Wright jams a finger into the monitor's power button, then staggers up and back from the cubicle into the aisle. She shudders as the walls close up and she's somewhere echoing a memory of a memory. She's not in a cell, which is good because she can't remember how Elliot and Tala and Yancy got out of theirs.
No exit is and isn't a problem. There aren't supposed to be any exits, otherwise Zero could leave if the Switchboard came unlocked and the Aquifer Overlook didn't distract it and it made its way through the Mall and Building 19 and the Ossuary and the Suburbs and the Church and the Group Home Annex and the Apartment Complex and the Mill. It's bad because Wright is stuck here and if Ames is here too she'll be funneled toward the choke point and killed like all of the other children.
At least she isn't here alone. An Erin is here, along with a man. "I like your lipstick," she tells him honestly, hoping nobody looks at the monitors. That nobody knows.
Erin blinks slowly, languidly, at Wright, and thinks to herself, at least this isn’t like the last Wright dream, that made me uncomfortable for days. She lifts one foot, stares at the sole of the shoe, and then the other. No gum. That’s good, her feet felt sticky, but it wasn’t sticky like old gum on an August sidewalk - more sticky as though the air is humid, and she is floating above it somehow even when her feet make that contact. Walking on water, in a way. And then, as an afterthought, she touches her hair – just speaking of sticky – and it is blessedly devoid of human chunks. In dreams, she never seems to get messy from daytime’s dirty work.
She is standing, or is she?, and this doesn’t feel like her usual brand of nightmare. She’s still wearing her armor, her face shield, everything from the day of the fire, and it is getting a little too hot for all of that. Shouldn’t dreams be temperature controlled? Had she ever seen exit signs in dreams before? Even in the flashbacks?
The doors slam, and she visibly jumps.
“When…did I become a desk jockey?”
August glances down at the lipstick, head tipping as if he’s unsure how he came to have it. “It’s not mine, but it was in my pocket. Maybe Kay’s.” Does he expect them to know who Kay is? It’s a dream – why not? He doesn’t know them, but that doesn’t seem any stranger than being in a maze of gray cubicles or a wasteland of white drywall and paint.

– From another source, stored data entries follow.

Lemma summary_gameOver reason e :
  summary (gameOver reason e)
  = mkSummary gameover (mode (state e)) (score (state e)) (combo (state e))
      (gracePeriodTicks (state e)) (positions e) (food (state e))
      (Some gameover) (direction (state e)) (directionBuffer (state e)).
Proof. unfold gameOver, saveHighScore. by summarize. Qed.

(** What one [tick] of a running game does to the summary: the collision
    is absorbed, or the game is over, or the snake has moved. *)
Lemma summary_tick deltaMs env e e' :
  phase (state e) = playing → tick deltaMs env e = Some e' →
  ∃ c fd,
    (c = combo (state e) ∨ c = 0) ∧
    (fd = food (state e) ∨ foodFits (positions e) (score (state e)) fd) ∧
    positions e ≠ [] ∧
    ((summary e'
      = mkSummary playing (mode (state e)) (score (state e)) c
          (gracePeriodTicks (state e) - 1) (positions e) fd
          (lastPhaseChange (emitted e)) (upcomingDirection (state e))
          (tail (directionBuffer (state e))) ∧
      (0 < gracePeriodTicks (state e) ∨ mode (state e) = zen))
     ∨ (summary e'
        = mkSummary gameover (mode (state e)) (score (state e)) c
            (gracePeriodTicks (state e)) (positions e) fd
            (Some gameover) (upcomingDirection (state e))
            (tail (directionBuffer (state e))) ∧
        gracePeriodTicks (state e) ≤ 0)
     ∨ ∃ newHead sc co fd' cells,
         summary e'
         = mkSummary playing (mode (state e)) sc co
             (if gracePeriodTicks (state e) >? 0
              then gracePeriodTicks (state e) - 1
              else gracePeriodTicks (state e))
             cells fd' (lastPhaseChange (emitted e))
             (upcomingDirection (state e))
             (tail (directionBuffer (state e))) ∧
         ((∃ f, fd = Some f ∧ foodPos f = newHead ∧
                cells = newHead :: positions e ∧
                (co = c + 1 ∨ co = 1) ∧
                sc = score (state e) + Spawn.getFoodScore (type f) co ∧
                foodFits cells sc fd')
          ∨ (cells = removelast (newHead :: positions e) ∧
             co = c ∧ sc = score (state e) ∧ fd' = fd ∧
             ∀ f, fd = Some f → foodPos f ≠ newHead))).
Proof.
  intros Hph Htick.
  destruct (tick_playing deltaMs env e Hph) as (e1 & Hpre & Heq).
  rewrite Heq in Htick. clear Heq.
  destruct (summary_prelude env e) as (e1' & c & fd & Hpre' & Hsum & Hc & Hfd).
  rewrite Hpre in Hpre'. injection Hpre' as <-.
  rewrite Hph in Hsum.
  injection Hsum as Hph1 Hm Hsc Hco Hg Hpos Hfood Hto Hd Hb.
  exists c, fd. split; [done|]. split; [done|].
  destruct (snake (state e1) !! 0%nat) as [head|] eqn:Hhead; [|done].
  split.
  { intros E. rewrite <- Hpos in E. unfold positions in E.
    apply fmap_nil_inv in E. by rewrite E in Hhead. }
  simpl in Htick.
  destruct (computeNewHead e1) as [newHead|]; [|done]. simpl in Htick.
  destruct (wallHit e1 newHead || selfHit e1 newHead).
  - injection Htick as <-.
    destruct ((gracePeriodTicks (state e1) >? 0)
              || (bool_decide (mode (state e1) = zen) && selfHit e1 newHead))
      eqn:Hab.
    + rewrite (handleCollision_absorb _ _ _ Hab). left. split.
      * summarize. unfold positions in Hpos.
        by rewrite Hph1, Hm, Hsc, Hco, Hg, Hpos, Hfood, Hto, Hd, Hb.
      * apply orb_true_iff in Hab as [H|H].
        -- left. rewrite <- Hg. by apply Z.gtb_lt in H.
        -- right. apply andb_true_iff in H as [H _].
           apply bool_decide_eq_true in H. by rewrite <- Hm.
    + rewrite (handleCollision_fatal _ _ _ Hab). right. left. split.
      * rewrite summary_gameOver.
        by rewrite Hm, Hsc, Hco, Hg, Hpos, Hfood, Hd, Hb.
      * apply orb_false_iff in Hab as [H _]. rewrite <- Hg.
        destruct (Z.gtb_spec (gracePeriodTicks (state e1)) 0); [done|lia].
  - right. right.
    destruct (summary_move env head newHead e1)
      as (e2 & sc & co & fd' & cells & Hmove & Hsum2 & Hcases).
    rewrite Hmove in Htick. injection Htick as <-.
    exists newHead, sc, co, fd', cells.
    rewrite ?Hph1, ?Hm, ?Hg, ?Hto, ?Hd, ?Hb in Hsum2.
    rewrite ?Hsc, ?Hco, ?Hpos, ?Hfood in Hcases.
    done.
Qed.
Lemma check_alerts_same feed token p alerts :
  check_alerts feed token p p alerts = [].
Proof.
  induction alerts as [|a rest IH]; [done|]. simpl. unfold check_alert.
  destruct (crossed_same a p) as [-> ->]. done.
Qed.

(** The price on record for a token, if any, is [p]. *)
Lemma check_token_constant feed token alerts td p :
  (dict_get token td ≫= price_eth = None
   \/ dict_get token td ≫= price_eth = Some p) ->
  match get_token_price feed token with
  | Some price => price_in_eth price = p
  | None => True
  end ->
  (check_token feed token alerts td).2 = []
  /\ (dict_get token (check_token feed token alerts td).1 ≫= price_eth = None
      \/ dict_get token (check_token feed token alerts td).1 ≫= price_eth
         = Some p).
Proof.
  intros Hrec Hprice. unfold check_token.
  destruct (get_token_price feed token) as [price|]; simpl; [|done].
  subst p. rewrite dict_get_set_eq. simpl. split; [|by right].
  assert (previous_price td token (price_in_eth price) = price_in_eth price)
    as ->.
  { unfold previous_price. destruct (dict_get token td) as [r|]; [|done].
    simpl in Hrec. destruct Hrec as [->| ->]; done. }
  apply check_alerts_same.
Qed.

Lemma check_tokens_constant feed items td token p :
  (dict_get token td ≫= price_eth = None
   \/ dict_get token td ≫= price_eth = Some p) ->
  match get_token_price feed token with
  | Some price => price_in_eth price = p
  | None => True
  end ->
  Forall (fun e => event_token e <> token) (check_tokens feed items td).2
  /\ (dict_get token (check_tokens feed items td).1 ≫= price_eth = None
      \/ dict_get token (check_tokens feed items td).1 ≫= price_eth = Some p).
Proof.
  intros Hrec Hprice. revert td Hrec.
  induction items as [|[k v] rest IH]; intros td Hrec; [by split|].
  simpl.
  assert (Forall (fun e => event_token e <> token) (check_token feed k v td).2
          /\ (dict_get token (check_token feed k v td).1 ≫= price_eth = None
              \/ dict_get token (check_token feed k v td).1 ≫= price_eth
                 = Some p)) as [He1 Hr1].
  { destruct (decide (k = token)) as [->|Hne].
    - destruct (check_token_constant feed token v td p Hrec Hprice)
        as [-> Hr]. by split.
    - rewrite (check_token_get_ne feed k v td token Hne). split; [|done].
      eapply Forall_impl; [apply check_token_tokens|]. simpl. congruence. }
  destruct (check_token feed k v td) as [td1 evs1]. simpl in *.
  destruct (IH td1 Hr1) as [He2 Hr2].
  destruct (check_tokens feed rest td1) as [td2 evs2]. simpl in *.
  split; [by apply Forall_app|done].
Qed.

Lemma check_liquidity_changes_price feed st token :
  recorded_price (check_liquidity_changes feed st).1 token
  = recorded_price st token.
Proof.
  unfold recorded_price, check_liquidity_changes. simpl.
  generalize (price_alerts st). intros pa.
  induction (token_data st) as [|[k d] td IH]; [done|]. csimpl.
  destruct (decide (k = token)) as [->|Hne]; [|done].
  unfold check_liquidity.
  destruct (get_token_liquidity feed token); simpl; [|done].
  destruct (significant _); simpl; [|done].
  by destruct (get_token_info feed token).
Qed.

Lemma check_liquidity_changes_events feed st :
  Forall (fun e => is_price_event e = false)
    (check_liquidity_changes feed st).2.
Proof.
  unfold check_liquidity_changes. simpl. apply Forall_flat_map, Forall_forall.
  intros [k d] _. unfold check_liquidity.
  destruct (get_token_liquidity feed k); simpl; [|constructor].
  destruct (significant _); simpl; [|constructor].
  destruct (get_token_info feed k); simpl; [|constructor].
  apply Forall_fmap, Forall_forall. done.
Qed.

Lemma step_constant st op token p :
  (recorded_price st token = None \/ recorded_price st token = Some p) ->
  answers_price token p op ->
  Forall (fun e => event_token e = token -> is_price_event e = false)
    (step st op).2
  /\ (recorded_price (step st op).1 token = None
      \/ recorded_price (step st op).1 token = Some p).
Proof.
  intros Hrec Hop.
  destruct op as [tid|feed tid tok high low watchlist|tid tok|feed|feed];
    [simpl..|].
  - by split.
  - split; [constructor|]. simpl in Hop. unfold add_price_alert.
    destruct (get_user_by_telegram_id (db st) tid); [|done].
    destruct (get_token_info feed tok); [|done].
    match goal with |- context [match ?w with Some _ => _ | None => (st, _) end]
      => destruct w as [db'|] end; [|done].
    destruct (update_existing _ _ _ _); [done|].
    destruct (dict_mem tok (token_data st)) eqn:Hmem; [done|].
    destruct (get_token_price feed tok) as [price|] eqn:Hprice; [|done].
    destruct (get_token_liquidity feed tok); [|done].
    unfold recorded_price. simpl.
    destruct (decide (tok = token)) as [->|Hne].
    + rewrite dict_get_set_eq. simpl. rewrite Hprice in Hop. right.
      by rewrite Hop.
    + by rewrite dict_get_set_ne.
  - split; [constructor|]. unfold remove_price_alert.
    destruct (dict_get tok (price_alerts st)) as [alerts|]; [|done].
    by destruct (pop_alert tid alerts).
  - simpl in Hop. unfold check_price_alerts, recorded_price in *.
    destruct (check_tokens_constant feed (price_alerts st) (token_data st)
                token p Hrec Hop) as [He Hr].
    destruct (check_tokens feed (price_alerts st) (token_data st)).
    simpl in *. split; [|done].
    eapply Forall_impl; [exact He|]. done.
  - change (step st (OpCheckLiquidity feed))
      with (check_liquidity_changes feed st).
    rewrite check_liquidity_changes_price. split; [|done].
    eapply Forall_impl; [apply check_liquidity_changes_events|]. done.
Qed.

Lemma run_constant st ops token p :
  (recorded_price st token = None \/ recorded_price st token = Some p) ->
  Forall (answers_price token p) ops ->
  Forall (fun e => event_token e = token -> is_price_event e = false)
    (run st ops).2.
Proof.
  revert st. induction ops as [|op ops IH]; intros st Hrec Hops;
    [constructor|].
  apply Forall_cons in Hops. destruct Hops as [Hop Hops]. simpl.
  destruct (step_constant st op token p Hrec Hop) as [He1 Hr1].
  destruct (step st op) as [st1 out1]. simpl in *.
  specialize (IH st1 Hr1 Hops).
  destruct (run st1 ops) as [st2 out2]. simpl in *. by apply Forall_app.
Qed.

(** X6. A price alert needs the price to move: as long as every price query
    for a token that answers gives the same price (as the placeholder of
    utils/tokens.py does), no sequence of registrations, removals and polls
    that starts with empty stores reports a price event for the token,
    whatever the thresholds. *)
Theorem constant_price_never_fires (d : DB) (ops : list Op) (token : string)
    (p : float) :
  Forall (answers_price token p) ops ->
  Forall (fun e => event_token e = token -> is_price_event e = false)
    (run (initial d) ops).2.
Proof. intros Hops. apply (run_constant _ _ token p); [by left|done]. Qed.

(** X6 on the example: an alert with a high threshold of 0.0005 under the
    placeholder price of 0.001. *)
Lemma constant_price_never_fires_witness :
  Forall (fun e => event_token e = "0xT1" -> is_price_event e = false)
    (run (initial Scenario.db0)
       [OpAdd Scenario.feed_no_address "1001" "0xT1"
          (Some 0.0005%float) (Some 0.002%float) None;
        OpCheckPrices Scenario.feed_no_address;
        OpCheckLiquidity Scenario.feed_no_address;
        OpCheckPrices Scenario.feed_no_address]).2.
Proof.
  apply (constant_price_never_fires Scenario.db0 _ "0xT1" 0.001%float).
  repeat (apply Forall_cons_2; [reflexivity || exact I|]).
  apply Forall_nil_2.
Defined.

(** *** One alert, one direction *)

Lemma crossed_not_both (a : Alert) (previous current : float) :
  crossed_high a previous current && crossed_low a previous current = false.
Proof.
  unfold crossed_high, crossed_low.
  destruct (price_high a) as [h|]; [|done].
  destruct (price_low a) as [l|]; [|by rewrite andb_false_r].
  destruct (Float64.lt previous h) eqn:H1; [|by rewrite andb_false_r].
  destruct (Float64.ge current h) eqn:H2; [|by rewrite andb_false_r].
  destruct (Float64.gt previous l) eqn:H3; [|by rewrite !andb_false_r].
  destruct (Float64.le current l) eqn:H4; [|by rewrite !andb_false_r].
  exfalso. unfold Float64.ge in H2. unfold Float64.gt in H3.
  pose proof (lt_le_trans _ _ _ H1 H2) as Hup.
  pose proof (le_lt_trans _ _ _ H4 H3) as Hdown.
  pose proof (lt_asym _ _ Hup). congruence.
Qed.

Lemma is_price_event_for_about tid token :
  about tid token (is_price_event_for tid token).
Proof.
  intros e. unfold is_price_event_for.
  rewrite !andb_true_iff, !bool_decide_eq_true. tauto.
Qed.

Lemma alert_events_price_le tid info token previous current a :
  (count_events (is_price_event_for tid token)
     (alert_events info token previous current a) <= 1)%nat.
Proof.
  pose proof (crossed_not_both a previous current) as Hnot.
  unfold alert_events, count_events.
  destruct (crossed_high a previous current),
           (crossed_low a previous current); simpl in *; try done;
    rewrite ?filter_cons, ?filter_nil; simpl;
    repeat case_decide; simpl; lia.
Qed.

(** X7. In one poll a subscriber gets at most one price event for a token, in
    every state the engine reaches: an alert never fires for its high and its
    low threshold at once, however the two thresholds are ordered. *)
Theorem poll_one_price_event (d : DB) (ops : list Op) (feed : Feed)
    (tid token : string) :
  (count_events (is_price_event_for tid token)
     (check_price_alerts feed (run (initial d) ops).1).2 <= 1)%nat.
Proof.
  apply (poll_at_most tid token).
  - apply is_price_event_for_about.
  - apply run_well_formed, initial_well_formed.
  - intros. apply alert_events_price_le.
Qed.

(** *** Liquidity polls *)

Lemma users_of_subscription st tid token :
  tid ∈ users_of (price_alerts st) token
  <-> is_Some (subscription st tid token).
Proof.
  unfold users_of, subscription. rewrite elem_of_list_to_set.
  generalize (default [] (dict_get token (price_alerts st))). intros l.
  induction l as [|a rest IH]; csimpl.
  - rewrite elem_of_nil. split; [done|]. by intros [? ?].
  - rewrite elem_of_cons. case_bool_decide as Ha.
    + split; [by eexists|]. by left.
    + rewrite <- IH. split; [|by right]. intros [?|?]; [congruence|done].
Qed.

(** X8. A liquidity poll in a state the engine reaches, for a token on record
    whose liquidity and metadata queries answer: a subscriber gets exactly
    one liquidity event if the change against the recorded liquidity (against
    the current one when none is recorded) is significant and the subscriber
    has an alert on the token, and none otherwise; the current liquidity is
    recorded either way. *)
Theorem liquidity_poll_reports (d : DB) (ops : list Op) (feed : Feed)
    (tid token : string) (data : TokenData) (liquidity : LiquidityData)
    (info : TokenInfo) :
  let st := (run (initial d) ops).1 in
  dict_get token (token_data st) = Some data ->
  get_token_liquidity feed token = Some liquidity ->
  get_token_info feed token = Some info ->
  let current := ld_eth_liquidity liquidity in
  let previous := default current (eth_liquidity data) in
  count_events (is_liquidity_for tid token)
    (check_liquidity_changes feed st).2
  = (if significant (change_percent previous current)
        && bool_decide (is_Some (subscription st tid token))
     then 1%nat else 0%nat)
  /\ dict_get token (token_data (check_liquidity_changes feed st).1)
       ≫= eth_liquidity = Some current.
Proof.
  intros st Hget Hliq Hinfo current previous.
  assert (NoDup (dict_keys (token_data st))) as Hnd.
  { apply run_token_data_keys. constructor. }
  destruct (liquidity_alerts_spec feed st tid token data liquidity info
              Hnd Hget Hliq Hinfo) as [Hc Hr].
  split; [|done]. rewrite Hc.
  by rewrite (bool_decide_ext _ _ (users_of_subscription st tid token)).
Qed.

“White walls…white rabbit? I feel like we need to hurry, but I’m not sure where,” he says, an all-but-native New York accent tingeing his words.
He glances around, choosing to turn right, placing his right hand on the wall. “Right-hand rule works only if the maze is simple connected, but not if there’s loops, or you get caught in an infinite loop.” His words are uttered in the manner of a recitation of some precept he’d learned at some point, rather than an attempt at conversation. Without waiting for a reply, he begins to follow the corridor, hand on the wall to his right.
Erin’s thoughts become manifest, then, as the floor begins to stick beneath their feet. Looking down, the white linoleum grows stained in shades of red and brown and even bubble-gum pink, blood and viscera and literal bubble gum adhering to the soles of their shoes. The noise August’s feet make as he moves is like the sound a shoe makes peeling off of a movie theater floor that’s been coated in too-many years of spilled soda and popcorn butter.
The NO EXIT sign in the distance flashes in the distance, a strobe effect that throws an eerie red light across the white walls and the faces of the three dreamers.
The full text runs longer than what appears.